↓

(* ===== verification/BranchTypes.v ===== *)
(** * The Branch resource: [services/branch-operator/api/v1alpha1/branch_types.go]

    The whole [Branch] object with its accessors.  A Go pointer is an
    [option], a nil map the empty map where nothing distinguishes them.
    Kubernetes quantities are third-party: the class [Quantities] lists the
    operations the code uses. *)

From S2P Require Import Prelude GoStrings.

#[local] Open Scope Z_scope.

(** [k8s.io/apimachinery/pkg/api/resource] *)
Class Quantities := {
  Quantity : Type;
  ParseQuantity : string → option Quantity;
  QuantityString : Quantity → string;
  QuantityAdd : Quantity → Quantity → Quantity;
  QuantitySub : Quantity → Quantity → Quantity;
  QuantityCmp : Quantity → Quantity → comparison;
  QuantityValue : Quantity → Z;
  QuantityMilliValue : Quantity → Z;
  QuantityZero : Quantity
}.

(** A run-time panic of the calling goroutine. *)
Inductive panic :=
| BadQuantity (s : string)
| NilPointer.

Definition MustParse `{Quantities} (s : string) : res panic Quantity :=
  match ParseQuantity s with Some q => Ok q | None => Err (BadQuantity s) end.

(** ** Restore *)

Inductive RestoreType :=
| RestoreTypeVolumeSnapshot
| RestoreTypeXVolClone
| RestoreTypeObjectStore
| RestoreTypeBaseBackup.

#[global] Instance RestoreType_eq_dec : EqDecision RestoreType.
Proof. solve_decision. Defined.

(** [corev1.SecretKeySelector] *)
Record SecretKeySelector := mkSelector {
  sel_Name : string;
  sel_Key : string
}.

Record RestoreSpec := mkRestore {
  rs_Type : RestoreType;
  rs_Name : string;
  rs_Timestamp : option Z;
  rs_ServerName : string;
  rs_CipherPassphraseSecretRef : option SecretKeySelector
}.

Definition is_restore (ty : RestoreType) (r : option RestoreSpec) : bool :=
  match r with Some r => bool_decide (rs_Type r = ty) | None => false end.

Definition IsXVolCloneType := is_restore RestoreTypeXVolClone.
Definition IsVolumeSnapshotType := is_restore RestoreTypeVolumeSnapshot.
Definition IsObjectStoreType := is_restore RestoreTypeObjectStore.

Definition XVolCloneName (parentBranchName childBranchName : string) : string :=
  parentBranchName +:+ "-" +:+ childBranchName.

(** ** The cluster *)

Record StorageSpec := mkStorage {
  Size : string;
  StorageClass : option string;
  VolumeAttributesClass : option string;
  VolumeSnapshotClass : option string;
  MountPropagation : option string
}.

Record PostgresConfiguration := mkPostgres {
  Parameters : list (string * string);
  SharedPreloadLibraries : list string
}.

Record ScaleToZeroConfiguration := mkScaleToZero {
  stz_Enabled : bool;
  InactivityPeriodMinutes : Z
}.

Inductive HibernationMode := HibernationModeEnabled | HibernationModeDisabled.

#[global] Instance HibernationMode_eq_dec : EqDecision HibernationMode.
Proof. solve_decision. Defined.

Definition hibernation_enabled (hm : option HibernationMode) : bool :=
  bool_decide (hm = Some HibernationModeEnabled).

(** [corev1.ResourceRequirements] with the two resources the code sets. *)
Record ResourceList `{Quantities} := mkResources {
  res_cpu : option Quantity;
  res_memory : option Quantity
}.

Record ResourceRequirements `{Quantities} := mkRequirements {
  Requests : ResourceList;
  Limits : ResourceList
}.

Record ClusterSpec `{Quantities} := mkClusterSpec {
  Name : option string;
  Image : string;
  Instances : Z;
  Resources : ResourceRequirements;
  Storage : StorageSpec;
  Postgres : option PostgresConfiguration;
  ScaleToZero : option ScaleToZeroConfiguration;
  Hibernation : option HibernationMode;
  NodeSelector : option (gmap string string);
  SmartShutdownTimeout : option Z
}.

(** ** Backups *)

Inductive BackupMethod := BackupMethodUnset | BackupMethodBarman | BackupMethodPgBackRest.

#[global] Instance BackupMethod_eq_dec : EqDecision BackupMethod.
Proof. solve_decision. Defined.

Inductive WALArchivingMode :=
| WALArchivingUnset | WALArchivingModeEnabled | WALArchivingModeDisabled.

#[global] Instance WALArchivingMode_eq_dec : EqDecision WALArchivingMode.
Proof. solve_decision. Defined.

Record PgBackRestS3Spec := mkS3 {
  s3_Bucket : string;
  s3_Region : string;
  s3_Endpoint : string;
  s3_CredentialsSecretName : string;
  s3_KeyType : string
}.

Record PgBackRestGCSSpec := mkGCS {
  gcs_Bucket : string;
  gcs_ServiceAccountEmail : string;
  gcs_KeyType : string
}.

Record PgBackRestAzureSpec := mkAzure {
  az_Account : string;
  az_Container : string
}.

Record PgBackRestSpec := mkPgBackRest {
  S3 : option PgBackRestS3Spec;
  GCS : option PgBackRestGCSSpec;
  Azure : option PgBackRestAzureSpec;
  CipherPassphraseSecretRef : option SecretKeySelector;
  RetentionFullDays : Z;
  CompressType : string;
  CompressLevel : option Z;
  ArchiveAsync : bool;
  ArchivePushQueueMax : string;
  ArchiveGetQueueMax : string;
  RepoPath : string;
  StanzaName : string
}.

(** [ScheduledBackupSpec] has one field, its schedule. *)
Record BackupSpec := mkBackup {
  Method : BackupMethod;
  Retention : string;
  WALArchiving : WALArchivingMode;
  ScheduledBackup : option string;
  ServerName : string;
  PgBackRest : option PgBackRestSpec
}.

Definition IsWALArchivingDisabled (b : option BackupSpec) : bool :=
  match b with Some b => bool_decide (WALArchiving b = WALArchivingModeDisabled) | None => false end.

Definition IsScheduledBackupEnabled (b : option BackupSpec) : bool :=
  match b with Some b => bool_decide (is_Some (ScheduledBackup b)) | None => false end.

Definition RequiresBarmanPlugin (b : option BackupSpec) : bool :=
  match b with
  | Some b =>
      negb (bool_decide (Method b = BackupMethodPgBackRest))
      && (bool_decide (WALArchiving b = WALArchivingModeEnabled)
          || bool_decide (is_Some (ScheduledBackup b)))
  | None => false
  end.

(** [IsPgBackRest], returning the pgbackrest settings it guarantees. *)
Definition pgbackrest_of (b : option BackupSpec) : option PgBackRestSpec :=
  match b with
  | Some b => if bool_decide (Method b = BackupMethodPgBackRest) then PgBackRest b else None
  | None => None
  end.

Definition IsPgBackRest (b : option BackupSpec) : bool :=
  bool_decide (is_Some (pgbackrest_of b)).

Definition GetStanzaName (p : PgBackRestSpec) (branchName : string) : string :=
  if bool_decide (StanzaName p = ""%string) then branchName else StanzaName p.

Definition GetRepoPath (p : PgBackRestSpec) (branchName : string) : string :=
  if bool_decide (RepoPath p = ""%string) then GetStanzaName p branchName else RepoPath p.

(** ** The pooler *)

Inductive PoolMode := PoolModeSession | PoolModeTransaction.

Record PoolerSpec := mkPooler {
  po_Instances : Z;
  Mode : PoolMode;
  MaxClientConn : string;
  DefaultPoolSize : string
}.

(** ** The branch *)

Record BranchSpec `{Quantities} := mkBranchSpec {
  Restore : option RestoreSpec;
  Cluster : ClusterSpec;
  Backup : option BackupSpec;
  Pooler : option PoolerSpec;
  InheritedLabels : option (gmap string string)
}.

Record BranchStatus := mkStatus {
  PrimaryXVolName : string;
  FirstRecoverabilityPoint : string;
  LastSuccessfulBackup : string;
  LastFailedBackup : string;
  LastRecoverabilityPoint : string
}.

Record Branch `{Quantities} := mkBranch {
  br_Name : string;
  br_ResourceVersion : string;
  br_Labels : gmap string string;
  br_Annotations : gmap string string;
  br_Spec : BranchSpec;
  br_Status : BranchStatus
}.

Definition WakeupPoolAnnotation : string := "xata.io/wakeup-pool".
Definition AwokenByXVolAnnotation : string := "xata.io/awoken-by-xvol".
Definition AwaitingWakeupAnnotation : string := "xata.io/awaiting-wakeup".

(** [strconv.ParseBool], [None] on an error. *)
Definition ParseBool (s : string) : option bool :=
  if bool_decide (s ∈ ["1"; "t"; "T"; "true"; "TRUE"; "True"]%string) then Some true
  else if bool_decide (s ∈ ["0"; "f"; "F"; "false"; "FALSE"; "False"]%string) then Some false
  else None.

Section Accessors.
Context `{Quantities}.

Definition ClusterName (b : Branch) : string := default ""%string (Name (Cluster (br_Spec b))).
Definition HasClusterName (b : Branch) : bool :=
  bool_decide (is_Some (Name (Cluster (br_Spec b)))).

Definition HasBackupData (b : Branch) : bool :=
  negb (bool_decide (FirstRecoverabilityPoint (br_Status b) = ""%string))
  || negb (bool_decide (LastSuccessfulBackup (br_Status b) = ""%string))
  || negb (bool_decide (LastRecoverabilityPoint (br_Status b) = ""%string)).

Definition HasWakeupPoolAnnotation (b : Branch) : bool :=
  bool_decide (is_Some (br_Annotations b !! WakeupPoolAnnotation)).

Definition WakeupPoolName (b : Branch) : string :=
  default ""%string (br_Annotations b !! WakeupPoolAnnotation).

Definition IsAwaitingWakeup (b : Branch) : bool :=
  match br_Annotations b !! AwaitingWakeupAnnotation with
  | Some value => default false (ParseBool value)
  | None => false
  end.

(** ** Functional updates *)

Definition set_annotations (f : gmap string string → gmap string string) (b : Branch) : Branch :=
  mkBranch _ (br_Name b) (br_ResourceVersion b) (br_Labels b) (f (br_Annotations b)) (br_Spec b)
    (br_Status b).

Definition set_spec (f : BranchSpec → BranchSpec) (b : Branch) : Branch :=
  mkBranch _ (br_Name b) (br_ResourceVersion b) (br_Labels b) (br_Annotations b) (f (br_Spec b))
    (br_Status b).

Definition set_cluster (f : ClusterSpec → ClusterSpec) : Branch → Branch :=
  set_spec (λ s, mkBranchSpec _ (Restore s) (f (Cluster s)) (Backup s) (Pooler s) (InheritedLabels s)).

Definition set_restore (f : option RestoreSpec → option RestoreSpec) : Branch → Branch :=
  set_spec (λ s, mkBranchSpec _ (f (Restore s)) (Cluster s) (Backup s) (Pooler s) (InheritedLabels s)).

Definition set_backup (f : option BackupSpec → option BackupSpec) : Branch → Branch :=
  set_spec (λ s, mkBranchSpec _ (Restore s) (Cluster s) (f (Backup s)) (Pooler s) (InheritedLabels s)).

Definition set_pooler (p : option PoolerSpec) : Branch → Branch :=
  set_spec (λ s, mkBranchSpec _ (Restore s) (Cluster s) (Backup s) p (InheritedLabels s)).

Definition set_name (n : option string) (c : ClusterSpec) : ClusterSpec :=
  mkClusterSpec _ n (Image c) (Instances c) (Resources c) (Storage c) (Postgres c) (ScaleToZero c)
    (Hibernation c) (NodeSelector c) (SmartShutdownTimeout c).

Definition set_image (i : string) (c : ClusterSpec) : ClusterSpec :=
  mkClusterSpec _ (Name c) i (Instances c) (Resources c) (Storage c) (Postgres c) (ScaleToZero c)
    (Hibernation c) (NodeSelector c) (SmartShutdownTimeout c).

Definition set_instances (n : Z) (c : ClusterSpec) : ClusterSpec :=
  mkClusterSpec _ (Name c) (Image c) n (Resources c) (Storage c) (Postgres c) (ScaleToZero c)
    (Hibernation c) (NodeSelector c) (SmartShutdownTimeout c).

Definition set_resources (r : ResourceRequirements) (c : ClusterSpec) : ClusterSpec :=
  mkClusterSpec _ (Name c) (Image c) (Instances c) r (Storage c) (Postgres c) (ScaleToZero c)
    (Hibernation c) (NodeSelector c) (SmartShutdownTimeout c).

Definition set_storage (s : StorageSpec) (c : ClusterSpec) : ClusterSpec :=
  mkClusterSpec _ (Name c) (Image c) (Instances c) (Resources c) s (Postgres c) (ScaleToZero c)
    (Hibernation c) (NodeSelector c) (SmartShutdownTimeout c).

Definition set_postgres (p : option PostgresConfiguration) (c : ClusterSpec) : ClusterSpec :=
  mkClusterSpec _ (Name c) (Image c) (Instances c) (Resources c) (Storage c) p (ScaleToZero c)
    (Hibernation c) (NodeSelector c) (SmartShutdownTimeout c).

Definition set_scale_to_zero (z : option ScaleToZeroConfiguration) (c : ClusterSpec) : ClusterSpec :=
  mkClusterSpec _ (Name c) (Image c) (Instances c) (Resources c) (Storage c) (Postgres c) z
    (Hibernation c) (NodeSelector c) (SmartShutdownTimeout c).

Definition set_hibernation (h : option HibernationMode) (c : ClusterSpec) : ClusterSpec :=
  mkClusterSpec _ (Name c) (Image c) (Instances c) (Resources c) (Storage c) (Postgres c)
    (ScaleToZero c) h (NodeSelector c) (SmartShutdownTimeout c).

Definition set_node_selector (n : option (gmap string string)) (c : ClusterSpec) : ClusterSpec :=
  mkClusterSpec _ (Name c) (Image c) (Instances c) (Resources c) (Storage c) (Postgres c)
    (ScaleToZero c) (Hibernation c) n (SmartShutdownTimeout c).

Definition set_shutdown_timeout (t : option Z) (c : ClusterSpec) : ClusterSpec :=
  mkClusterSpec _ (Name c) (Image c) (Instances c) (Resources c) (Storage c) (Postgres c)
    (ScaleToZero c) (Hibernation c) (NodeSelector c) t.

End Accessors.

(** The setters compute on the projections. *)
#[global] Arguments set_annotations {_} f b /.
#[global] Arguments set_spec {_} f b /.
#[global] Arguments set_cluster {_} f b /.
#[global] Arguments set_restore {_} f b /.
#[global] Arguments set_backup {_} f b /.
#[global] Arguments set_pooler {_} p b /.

↑

● **Required work**
Write out the listing exactly from its first line to the line containing "Quantity : Type;". Both of those lines belong in the answer.

● **Exercise result**
(* ===== verification/BranchTypes.v ===== *)
(** * The Branch resource: [services/branch-operator/api/v1alpha1/branch_types.go]

    The whole [Branch] object with its accessors.  A Go pointer is an
    [option], a nil map the empty map where nothing distinguishes them.
    Kubernetes quantities are third-party: the class [Quantities] lists the
    operations the code uses. *)

From S2P Require Import Prelude GoStrings.

#[local] Open Scope Z_scope.

(** [k8s.io/apimachinery/pkg/api/resource] *)
Class Quantities := {
  Quantity : Type;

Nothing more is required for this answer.